Going down the data below, set down exactly the line with "- destruct (res_Action" and each line after it through the line with "once_patchless; [apply fetch_context_patchless|]."; no other lines.

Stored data
- - - -
(* ===== verification/SinglePhase.v ===== *)
(** * A reconcile changes the phase at most once

    Once [Reconcile] has asked the server to change the phase, whatever the
    answer, it makes no further status patch.  [System] builds on this: what a
    reconcile knows of the phase is what it read. *)

From S2P Require Import Prelude GoStd GoStrings Types Prog Kube Conditions Evaluation.
From S2P Require Import TargetURI AgentRequestController ControllerSpec ControllerRefines LifecycleFacts AuditTrail.

(** Every status patch so far kept the phase. *)
Definition unmoved (h : list (event ctl)) : Prop :=
  ∀ b n x, Ev (S:=ctl) (CPatchARStatus b n) x ∈ h → phase b = phase n.

Definition settled_call (h : list (event ctl)) (c : call) : Prop := other c ∨ unmoved h.

(** [once p F]: in [p] no status patch follows a change of the phase, and after
    a change the result satisfies [F].  [closing p F]: [p] makes no status
    patch and its result satisfies [F]. *)
Definition once {A} (p : prog ctl A) (F : A → Prop) : Prop :=
  ∀ h, unmoved h → safe faithful settled_call h p (λ h' x, unmoved h' ∨ F x).
Definition closing {A} (p : prog ctl A) (F : A → Prop) : Prop :=
  ∀ h, safe (S:=ctl) any (λ _ c, other c) h p (λ _ x, F x).

Lemma unmoved_snoc h c (x : resp c) : unmoved h → other c → unmoved (h ++ [Ev (S:=ctl) c x]).
Proof.
  intros Hu Hc b n y [Hin|Hin]%elem_of_app; [eauto|].
  exfalso. exact (quiet_one c x Hc b n y Hin).
Qed.

Lemma closing_ret {A} (x : A) (F : A → Prop) : F x → closing (Ret x) F.
Proof. by intros ? h. Qed.

Lemma closing_patchless {A} (p : prog ctl A) : patchless p → closing p (λ _, True).
Proof.
  intros Hp h. revert Hp. unfold patchless. generalize (@nil (event ctl)). intros h0. revert h h0.
  induction p as [a|c k IH]; intros h h0; cbn; [done|]. intros [Hc Hk]. split; [done|].
  intros x Hx. eapply IH. by apply Hk.
Qed.

Lemma closing_bind {A B} (p : prog ctl A) (k : A → prog ctl B) (G : A → Prop) F :
  closing p G → (∀ x, G x → closing (k x) F) → closing (bind p k) F.
Proof. intros Hp Hk h. apply safe_bind. eapply safe_post; [|apply Hp]. intros h' x Hx. by apply Hk. Qed.

Lemma closing_skip {A B} (p : prog ctl A) (k : A → prog ctl B) F :
  patchless p → (∀ x, closing (k x) F) → closing (bind p k) F.
Proof. intros Hp Hk. eapply closing_bind; [by apply closing_patchless|auto]. Qed.

Lemma closing_safe {A} (p : prog ctl A) F h :
  closing p F → safe faithful settled_call h p (λ h' x, unmoved h' ∨ F x).
Proof. intros Hp. eapply safe_mono; [| | |apply Hp]; [done|by left|by right]. Qed.

Lemma once_ret {A} (x : A) F : once (Ret x) F.
Proof. intros h Hu. by left. Qed.

Lemma once_patchless {A B} (p : prog ctl A) (k : A → prog ctl B) F :
  patchless p → (∀ x, once (k x) F) → once (bind p k) F.
Proof.
  intros Hp Hk h Hu. apply safe_bind. pose proof (closing_patchless _ Hp h) as Hs. clear Hp. revert h Hu Hs.
  induction p as [a|c kk IH]; intros h Hu; cbn; [intros _; by apply Hk|].
  intros [Hc Hs]. split; [by left|]. intros x Hx. apply IH; [by apply unmoved_snoc|by apply Hs].
Qed.

Lemma once_bind {A B} (p : prog ctl A) (k : A → prog ctl B) (G : A → Prop) F :
  once p G → (∀ x, once (k x) F) → (∀ x, G x → closing (k x) F) → once (bind p k) F.
Proof.
  intros Hp Hk Hg h Hu. apply safe_bind. eapply safe_post; [|by apply Hp]. intros h' x [Hx|Hx].
  - by apply Hk.
  - by apply closing_safe, Hg.
Qed.

Lemma once_patch {B} b n (k : res AgentRequest → prog ctl B) F :
  (phase b = phase n → ∀ a', keeps n a' → once (k (Ok a')) F) → (phase b = phase n → ∀ e, once (k (Err e)) F) →
  (phase b ≠ phase n → (∀ a', keeps n a' → closing (k (Ok a')) F) ∧ (∀ e, closing (k (Err e)) F)) →
  once (bind (patch_status b n) k) F.
Proof.
  intros Hk He Hc h Hu. split; [by right|]. intros x Hx.
  destruct (decide (phase b = phase n)) as [E|E].
  - assert (unmoved (h ++ [Ev (S:=ctl) (CPatchARStatus b n) x])) as Hu'.
    { intros b' n' y [Hin|Hin%list_elem_of_singleton]%elem_of_app; [eauto|].
      apply (f_equal (ev_call (S:=ctl))) in Hin. cbn in Hin. by injection Hin as -> ->. }
    destruct x as [a'|e]; [by apply Hk|by apply He].
  - destruct (Hc E) as [Ha Hb]. destruct x as [a'|e]; [by apply closing_safe, Ha|by apply closing_safe, Hb].
Qed.

Section once.
Context `{MC : MetaConditions, EV : Evaluator, KL : KubeLib}.
Context (r : AgentRequestReconciler).

Lemma once_set_cond {A} c a (k : AgentRequest → prog ctl A) F :
  (∀ now, once (k (set_conditions (SetStatusCondition (conditions a) c now) a)) F) → once (bind (set_cond c a) k) F.
Proof.
  intros Hk. change (bind (set_cond c a) k) with
    (bind (call_ CWallNow) (λ now, k (set_conditions (SetStatusCondition (conditions a) c now) a))).
  apply once_patchless; [by split|done].
Qed.

(** A reconcile step by step. *)
Ltac once_step :=
  match goal with
  | |- once (Ret _) _ => apply once_ret
  | |- once (bind (set_cond _ _) _) _ => apply once_set_cond; intros ?
  | |- once (bind (metric_ _) _) _ => apply once_patchless; [by split|intros ?]
  | |- once (bind (call_ _) _) _ => apply once_patchless; [by split|intros ?]
  | |- once (bind (emitAuditRecord _ _ _ _ _) _) _ => apply once_patchless; [apply emit_patchless|intros ?]
  | |- once (bind (releaseLock _) _) _ => apply once_patchless; [apply release_patchless|intros ?]
  | |- once (bind (createAuditWithRetry _) _) _ => apply once_patchless; [apply retry_patchless|intros ?]
  | |- once (bind (patch_status ?b ?n) _) _ => apply (once_patch b n); [intros ? ? ?|intros ? ?|intros ?; split; [intros ? ?|intros ?]]
  | |- once (bind (Ret _) _) _ => cbn [bind]
  | |- once (bind (bind _ _) _) _ => apply once_patchless; [patchless|intros ?]
  | |- once (bind (match _ with _ => _ end) _) _ => apply once_patchless; [patchless|intros ?]
  | |- once (match ?x with _ => _ end) _ => destruct x
  | |- once (if ?x then _ else _) _ => destruct x
  | |- closing (Ret _) _ => apply closing_ret
  | |- closing (bind (metric_ _) _) _ => apply closing_skip; [by split|intros ?]
  | |- closing (bind (call_ _) _) _ => apply closing_skip; [by split|intros ?]
  | |- closing (bind (emitAuditRecord _ _ _ _ _) _) _ => apply closing_skip; [apply emit_patchless|intros ?]
  | |- closing (bind (releaseLock _) _) _ => apply closing_skip; [apply release_patchless|intros ?]
  | |- closing (bind (createAuditWithRetry _) _) _ => apply closing_skip; [apply retry_patchless|intros ?]
  | |- closing (bind (Ret _) _) _ => cbn [bind]
  | |- closing (bind (bind _ _) _) _ => apply closing_skip; [patchless|intros ?]
  | |- closing (match ?x with _ => _ end) _ => destruct x
  | |- closing (if ?x then _ else _) _ => destruct x
  end.
Ltac once_steps := repeat once_step; try done.

Abbreviation anything := (λ _, True).

Lemma lock_once a from : once (handleLockAcquisition r a from) anything.
Proof.
  unfold handleLockAcquisition, lock_exists, take_over, lock_contended, lock_acquired, count_denial. once_steps.
Qed.

Lemma commit_once base new result au from :
  phase new = (if res_Action result ==? ResultDeny then PhaseDenied else phase base) →
  once (commit_evaluation r base new result au from) anything.
Proof.
  intros Hp. unfold commit_evaluation. apply once_patch.
  - intros E a' Hk. once_steps. apply lock_once.
  - intros E e. apply once_ret.
  - intros E. destruct (res_Action result ==? ResultDeny); [|congruence]. split; intros; once_steps.
Qed.

Lemma evaluation_once a result au : once (handleEvaluationResult r a result au) anything.
Proof.
  unfold handleEvaluationResult. once_step. destruct (res_Action result ==? ResultDeny) eqn:E.
  - do 4 once_step. apply commit_once. by rewrite E.
  - destruct (res_Action result ==? ResultRequireApproval) eqn:E2;
      [destruct (map_str (om_Annotations (ar_Meta a)) AnnotationRequiresHumanApproval ==? "false")|].
    + once_steps.
    + once_step. apply commit_once. by rewrite E.
    + apply commit_once. by rewrite E.
Qed.

Lemma pending_once a : once (reconcilePending r a) anything.
Proof.
  unfold reconcilePending, handleApprovalWait, human_denied, count_denial.
  destruct (IsStatusConditionTrue _ _); [destruct (IsStatusConditionTrue _ _)|].
  - once_steps. apply lock_once.
  - apply lock_once.
  - unfold pending_unevaluated. once_step. destruct x as [ps|e]; [|apply once_ret].
    apply once_patchless; [patchless|]. intros [gl|e]; [|apply once_ret].
    apply once_patchless; [apply fetch_target_patchless|]. intros [[tc cc]|e]; [|apply once_ret].
    apply (once_bind _ _ (λ _, False)); [| |done].
    + unfold provider_step. once_steps. apply once_patchless; [apply fetch_context_patchless|].
      intros [a' pc]. once_steps.
    + intros [[res|a']|e]; [apply once_ret| |apply once_ret]. unfold evaluate_pending. once_steps. apply evaluation_once.
Qed.

Lemma machine_once a : once (state_machine r a) anything.
Proof.
  unfold state_machine, reconcileApproved, approved_timeout, approved_heartbeat, reconcileExecuting,
    fail_executing, reconcileAwaitingVerdict.
  once_steps. apply pending_once.
Qed.

(** A step that changed the phase reports that it handled the request. *)
Definition handled (x : res bool) : Prop := x ≠ Ok false.

Lemma transitions_once a : once (checkAgentTransitions r a) handled.
Proof. unfold checkAgentTransitions, agent_completed, agent_failed, agent_executing. once_steps. Qed.

Lemma initialize_once a rd : once (initializePhase a rd) handled.
Proof.
  unfold initializePhase. destruct (_ || _); [apply once_ret|].
  unfold init_denied, init_observed, init_admitted. once_steps.
  apply once_patchless; [unfold initial_phase; patchless|]. intros [[[p reason] msg]|e]; once_steps.
Qed.

Lemma governed_once a ref :
  once (checkGovernedResourceIntegrity a ref) (λ x, ∀ a', x = Ok a' → phase a' = PhaseDenied).
Proof.
  unfold checkGovernedResourceIntegrity, deny_governed, count_denial. once_steps.
  all: intros ? [= <-]; match goal with H : keeps _ _ |- _ => by destruct H as [-> _] end.
Qed.

Lemma drive_once a : once (drive r a) anything.
Proof.
  unfold drive. eapply once_bind; [apply transitions_once| |].
  - intros [[|]|e]; [apply once_ret| |apply once_ret]. eapply once_bind; [apply initialize_once| |].
    + intros [[|]|e]; [apply once_ret|apply machine_once|apply once_ret].
    + intros [[|]|e]; [intros _; by apply closing_ret|done|intros _; by apply closing_ret].
  - intros [[|]|e]; [intros _; by apply closing_ret|done|intros _; by apply closing_ret].
Qed.

Lemma reconcile_once req : once (Reconcile r req) anything.
Proof.
  unfold Reconcile. apply once_patchless; [by split|]. intros [a|e]; [|apply once_ret]. unfold reconcile_request.
  destruct (phase a ==? PhaseCompleted).
  { destruct (st_Result (ar_Status a)); [|apply once_ret].
    apply once_patchless; [|by intros [|]; apply once_ret].
    unfold backfillCompletedAuditResult. apply patchless_call; [exact I|].
    intros [items|e]; [apply backfill_patchless|done]. }
  destruct (terminal_inert (phase a)); [apply once_ret|].
  destruct (governedResourceRef a); [|apply drive_once].
  eapply once_bind; [apply governed_once| |].
  - intros [a'|e]; [|apply once_ret]. destruct (phase a' ==? PhaseDenied); [apply once_ret|apply drive_once].
  - intros [a'|e] Hd; [|by apply closing_ret]. rewrite (Hd a' eq_refl). by apply closing_ret.
Qed.

(** When [Reconcile] makes a status patch, its earlier ones kept the phase: it
    changes the phase at most once, and last. *)
Theorem one_phase_change req t b n : reaches r req t (CPatchARStatus b n) → unmoved t.
Proof.
  intros (Hf & x & t2 & He). assert (unmoved []) as Hn by (intros b0 n0 y; set_solver).
  by destruct (safe_emits _ _ _ _ _ _ _ _ _ (reconcile_once req [] Hn) Hf He).
Qed.

End once.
- - - -
### RESPONSE TO THIS TASK
  - destruct (res_Action result ==? ResultRequireApproval) eqn:E2;
      [destruct (map_str (om_Annotations (ar_Meta a)) AnnotationRequiresHumanApproval ==? "false")|].
    + once_steps.
    + once_step. apply commit_once. by rewrite E.
    + apply commit_once. by rewrite E.
Qed.

Lemma pending_once a : once (reconcilePending r a) anything.
Proof.
  unfold reconcilePending, handleApprovalWait, human_denied, count_denial.
  destruct (IsStatusConditionTrue _ _); [destruct (IsStatusConditionTrue _ _)|].
  - once_steps. apply lock_once.
  - apply lock_once.
  - unfold pending_unevaluated. once_step. destruct x as [ps|e]; [|apply once_ret].
    apply once_patchless; [patchless|]. intros [gl|e]; [|apply once_ret].
    apply once_patchless; [apply fetch_target_patchless|]. intros [[tc cc]|e]; [|apply once_ret].
    apply (once_bind _ _ (λ _, False)); [| |done].
    + unfold provider_step. once_steps. apply once_patchless; [apply fetch_context_patchless|].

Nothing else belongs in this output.